Şuan verileri dikkate aldığımızda minimum 6 bin civarında 3’ncü ülkeden de talebe alacağız. Minimum 1500 civarında da KKTC vatandaşı üniversitelere kayıt yaptığında aslına bakarsan veriler bizim averaj gene 21 bin civarında talebe olacak. Bu da şunu gösteriyor;  meydana getirilen ve ortaya konulanlarla yükseköğrenimin dengede gittiğini, bir kaybın olmadığını ifade edebiliriz.

  • YENİDÜZEN: Geçtiğimiz hafta YENİDÜZEN’de Kıbrıs’ın cenup ve kuzeyindeki üniversiteler ve talebe sayıları gündeme getirildi. Bu verileri iyi mi yorumladınız?
  • ÖZTÜRKLER: Bizim bakanlık Haziran kayıtlarına gore güneyde 48 bin 172, sizin verilerinize gore 51 bin civarında  kayıtlı talebe var. Bizde ise 101 bin kayıtlı bulunduğunu ifade ettiniz. Fakat etken talebe sayımız 86 bin. Güneydeki üniversite sistemi kuzeydekinden farklıdır. Bizde kampüs ağırlıklı üniversiteler ön planda ve minik minik meslek okullarının kurulmasını önlemek amacıyla da Yüksek Tahsil Yasası’nda bir üniversitenin olabilmesi için minimum 3 fakülte 6 bölüm şartı var. Güneyde kampüs üniversiteleri haricinde birçok yüksekokul var. Güneyde 3 devlet üniversitesi, 5 devlete kayıtlı yüksekokul 5 kayıtlı hususi kampüs üniversitesi, 40 hususi yüksekokul var. Bunlar oldukça bilinmiyor. Kampüs üniversitelerinde okuyan 36 bin 922 üniversite talebesi var. Yüksekokullarda da 11 bin 150 talebesi var. Aslen siz 51 bin talebe dediğinizde yalnız kampüs üniversitesinde değil, tüm yüksek tahsil okulları da buna dahildir.
    Bizim güneyden iyi olduğumuz nokta şudur; 48 bin rakamının yüzde 50’si Kıbrıslı öğrencidir. AB sınırları dışından gelen talebe yüzde 18, Avrupalı talebe sayıları yüzde 32. Onların bizlere gore avantajlı olduğu nokta AB’ye üye oldukları için Avrupalı talebe gelmesi. Fakat internasyonal tanıtım faaliyetlerinde kuzeydeki üniversiteler daha iyi bir noktadadır. 142 ülkeden talebe geliyor. Bizim yüzde 50 talebe Türkiye’den geliyor.
  • YENİDÜZEN: Bizim öğrencilerimizin 1500’ünün Şimal’deki üniversitelere kayıt yaptırmasını bekliyorsunuz. Peki yurtdışında okuyacak olan talebe sayımız nedir?
  • ÖZTÜRKLER: 2800’e yakın liseden mezun oldu. Eylül ayının sonunda bu senenin neticeleri elimizde olacak.

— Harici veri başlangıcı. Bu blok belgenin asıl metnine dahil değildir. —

Lemma when_text_well_formed (text : str) (p : str -> paragraph) :
  only_spaces text ->
  (text <> [] -> well_formed (p text)) ->
  Forall well_formed (when_text text p).
Proof.
  intros _ H. unfold when_text. destruct text as [|c text]; simpl; constructor; [|constructor].
  now apply H.
Qed.

Lemma one_run_well_formed (style : option str) (r : run) (l1 l2 : option Length) (a : option N) :
  In style allowed_styles -> run_text r <> [] -> only_spaces (run_text r) ->
  well_formed (mk_paragraph style [r] l1 l2 a).
Proof. intros H1 H2 H3. split; [exact H1|]. now exists r. Qed.

Lemma paragraphs_of_well_formed (element : node) :
  Forall well_formed (paragraphs_of element).
Proof.
  assert (Hc : forall t, only_spaces (clean_text t))
    by (intros t; apply (tidy_spaces _ (clean_text_tidy t))).
  destruct element as [s | name children]; unfold paragraphs_of.
  - destruct (truthy (strip s)); [|constructor].
    apply when_text_well_formed; [apply Hc|]. intros Hne.
    apply one_run_well_formed; [vm_compute; tauto | exact Hne | apply Hc].
  - destruct (name_in name heading_names) eqn:Hh.
    { apply when_text_well_formed; [apply Hc|]. intros Hne.
      apply one_run_well_formed; [now apply heading_style_allowed | exact Hne | apply Hc]. }
    destruct (str_eqb name (lit "p")).
    { apply when_text_well_formed; [apply Hc|]. intros Hne.
      apply one_run_well_formed; [vm_compute; tauto | exact Hne | apply Hc]. }
    destruct (name_in name [lit "ul"; lit "ol"]).
    { induction (find_all (lit "li") children) as [|li items IH]; [constructor|].
      cbn [flat_map]. apply Forall_app. split; [|exact IH].
      apply when_text_well_formed; [apply Hc|]. intros Hne.
      apply one_run_well_formed; [|exact Hne | apply Hc].
      destruct (str_eqb name (lit "ul")); vm_compute; tauto. }
    destruct (str_eqb name (lit "blockquote")).
    { apply when_text_well_formed; [apply Hc|]. intros Hne.
      apply one_run_well_formed; [vm_compute; tauto | exact Hne | apply Hc]. }
    destruct (str_eqb name (lit "pre")).
    { apply when_text_well_formed; [apply Hc|]. intros Hne.
      apply one_run_well_formed; [vm_compute; tauto | exact Hne | apply Hc]. }
    destruct (str_eqb name (lit "hr")); [|constructor].
    constructor; [|constructor]. apply one_run_well_formed.
    + vm_compute. tauto.
    + discriminate.
    + apply Forall_forall. intros c Hin Hs. apply repeat_spec in Hin. subst c. discriminate.
Qed.
(** * rtsp-test-server: a shallow embedding of [Server.cpp]

    The daemon is one translation unit.  Its own logic is the configuration
    loader [LoadConfig], the signal handler [SignalHandler] and the start-up
    sequence in [main]; GLib, GStreamer, libconfig, spdlog and the C library
    are collaborators.  The calls made to them are recorded, in program
    order, in a trace of [event]s carried by the process state, and what they
    answer is read from a [world]. *)

From stdpp Require Import gmap strings list pretty.
From Stdlib Require Import ZArith Lia.

Open Scope Z_scope.

(** ** Text *)

Definition lbrace : Ascii.ascii := Ascii.ascii_of_nat 123.
Definition rbrace : Ascii.ascii := Ascii.ascii_of_nat 125.

(** The double-quote character, written with a backslash in the C++ literals. *)
Definition dquote : string := String (Ascii.ascii_of_nat 34) EmptyString.

(** [fmt::format] restricted to what the program uses: automatic replacement
    fields [{}], filled from the arguments left to right, and the two escapes
    of a doubled brace.  Any other brace, or a field with no argument left,
    makes fmt throw [format_error]: the result is [None].  Surplus arguments
    are ignored, as fmt does. *)
Module fmt.

Inductive arg :=
| a_int (i : Z)
| a_str (s : string).

Definition to_string (a : arg) : string :=
  match a with
  | a_int i => pretty i
  | a_str s => s
  end.

Fixpoint format (f : string) (args : list arg) : option string :=
  match f with
  | EmptyString => Some EmptyString
  | String c EmptyString =>
      if bool_decide (c = lbrace) || bool_decide (c = rbrace) then None
      else Some (String c EmptyString)
  | String c (String d rest as tl) =>
      if bool_decide (c = lbrace) then
        if bool_decide (d = rbrace) then
          match args with
          | a :: args' => (fun s => to_string a +:+ s) <$> format rest args'
          | [] => None
          end
        else if bool_decide (d = lbrace) then String lbrace <$> format rest args
        else None
      else if bool_decide (c = rbrace) then
        if bool_decide (d = rbrace) then String rbrace <$> format rest args
        else None
      else String c <$> format tl args
  end.

End fmt.

(** [std::to_string] on an integer. *)
Definition to_string (i : Z) : string := pretty i.

(** ** Signals *)

(** Signal numbers of [<csignal>] (Linux, the generic numbering). *)
Definition SIGINT : Z := 2.
Definition SIGILL : Z := 4.
Definition SIGABRT : Z := 6.
Definition SIGBUS : Z := 7.
Definition SIGFPE : Z := 8.
Definition SIGSEGV : Z := 11.
Definition SIGTERM : Z := 15.

(** What a signal table entry can hold.  [SignalHandler] is the only
    function the program ever installs. *)
Inductive sighandler :=
| SIG_DFL
| SIG_IGN
| handler_SignalHandler.

(** What the operating system does with a signal left at [SIG_DFL]
    (signal(7)); stopping and continuing do not change what the program
    observes and are folded into [act_ign]. *)
Inductive default_action := act_term | act_core | act_ign.

Definition sig_default (sig : Z) : default_action :=
  if bool_decide (sig ∈ [4; 6; 7; 8; 11; 3; 5; 24; 25; 31]) then act_core
  else if bool_decide (sig ∈ [17; 18; 19; 20; 21; 22; 23; 28]) then act_ign
  else act_term.

(** ** Collaborators *)

(** spdlog's levels, in the order of [spdlog::level::level_enum]. *)
Inductive level_enum := trace | debug | info | warn | err | critical | off.

Definition level_rank (l : level_enum) : Z :=
  match l with
  | trace => 0 | debug => 1 | info => 2 | warn => 3
  | err => 4 | critical => 5 | off => 6
  end.

Record logger := { logger_name : string; logger_level : level_enum }.

Definition should_log (lg : logger) (lvl : level_enum) : bool :=
  bool_decide (level_rank (logger_level lg) <= level_rank lvl).

Inductive GstRTSPTransportMode :=
| GST_RTSP_TRANSPORT_MODE_PLAY
| GST_RTSP_TRANSPORT_MODE_RECORD.

(** A media factory, as [gst_rtsp_media_factory_new] creates it and the
    setters fill it. *)
Record GstRTSPMediaFactory := {
  transport_mode : GstRTSPTransportMode;
  launch : option string;
  shared : bool
}.

Definition gst_rtsp_media_factory_new : GstRTSPMediaFactory :=
  {| transport_mode := GST_RTSP_TRANSPORT_MODE_PLAY; launch := None; shared := false |}.

Definition gst_rtsp_media_factory_set_transport_mode
    (f : GstRTSPMediaFactory) (m : GstRTSPTransportMode) : GstRTSPMediaFactory :=
  {| transport_mode := m; launch := launch f; shared := shared f |}.

Definition gst_rtsp_media_factory_set_launch
    (f : GstRTSPMediaFactory) (l : string) : GstRTSPMediaFactory :=
  {| transport_mode := transport_mode f; launch := Some l; shared := shared f |}.

Definition gst_rtsp_media_factory_set_shared
    (f : GstRTSPMediaFactory) (b : bool) : GstRTSPMediaFactory :=
  {| transport_mode := transport_mode f; launch := launch f; shared := b |}.

(** A pointer to an object of a collaborator: [None] is the null pointer. *)
Inductive GstRTSPServer := the_server.
Inductive GstRTSPMountPoints := the_mount_points.

(** A libconfig document: the settings of the root group. *)
Inductive setting :=
| s_int (i : Z)
| s_string (s : string)
| s_bool (b : bool).

Definition config_t := list (string * setting).

(** What [config_read_file] finds in a file: the parsed document, or the
    error text and line. *)
Inductive read_result :=
| read_ok (doc : config_t)
| read_error (text : string) (line : Z).

(** [config_lookup_int]: [CONFIG_TRUE] and the value when the setting exists
    and is an integer. *)
Fixpoint config_lookup_int (doc : config_t) (path : string) : option Z :=
  match doc with
  | [] => None
  | (k, v) :: doc' =>
      if bool_decide (k = path) then
        match v with s_int i => Some i | _ => None end
      else config_lookup_int doc' path
  end.

(** Everything the program reads from outside itself.  [ConfigDirs] is
    declared in ConfigHelpers.h, which is not part of the translation unit:
    the list it returns is taken as given. *)
Record world := {
  ConfigDirs : list string;
  g_file_test_is_regular : string -> bool;
  libconfig_parse : string -> read_result;
  strsignal : Z -> option string;
  gst_rtsp_server_new : option GstRTSPServer;
  gst_rtsp_mount_points_new : option GstRTSPMountPoints
}.

(** ** Process state and effects *)

Inductive event :=
| ev_log (lvl : level_enum) (line : string)
| ev_flush
| ev_signal (sig : Z) (h : sighandler)
| ev_raise (sig : Z)
| ev_file_test (path : string)
| ev_read_file (path : string)
| ev_setenv (name value : string)
| ev_gst_init
| ev_set_service (server : option GstRTSPServer) (service : string)
| ev_set_mount_points (server : option GstRTSPServer) (mounts : option GstRTSPMountPoints)
| ev_add_factory (mounts : option GstRTSPMountPoints) (path : string)
                 (factory : GstRTSPMediaFactory)
| ev_attach (server : option GstRTSPServer)
| ev_loop_run (loop : nat)
| ev_loop_quit (loop : nat).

Fakat 5 senenin averajına bakacak olursak 1400 civarındaki talebe Şimal Kıbrıs üniversitelerine gidiyor, 400 civarı talebe Türkiye’yi, 170 civarında talebe de KKTC ve Türkiye dışını ağırlıklı olarak İngiltere’yi tercih ediyor.    
    Marifet üniversiteli olmak değildir, bilimsel veriler incelendiğinde ülkenin doğru yapılanması için üniversiteleşmede yüzde 50-55 mezuniyet olması gerekir fakat bizim yüzde 75-80 içinde gerçekleşiyor. En büyük sorun öğrencilerimizi teknik alanda da yönlendirmemiz gerekir. Bugün 50 bine yakın yabancı iş gücü adamızda çalışıyor. Eğer biz buradaki üniversite yapılaşmasını yüzde 80’lerden 60’lara düşürürsek öteki alanları da doğru bir halde teknik ve mesleki alanlara yönlendirirsek hem işsizlik rakamını düşürmüş olacağız hem de daha sıhhatli bir yapıya gideceğiz.

 

yeniduzen-satin-aliniz-20190819115230.jpg

 

 

 

 

Yorumlar

Henüz yorum yapılmamış. İlk yorumu yukarıdaki form aracılığıyla siz yapabilirsiniz.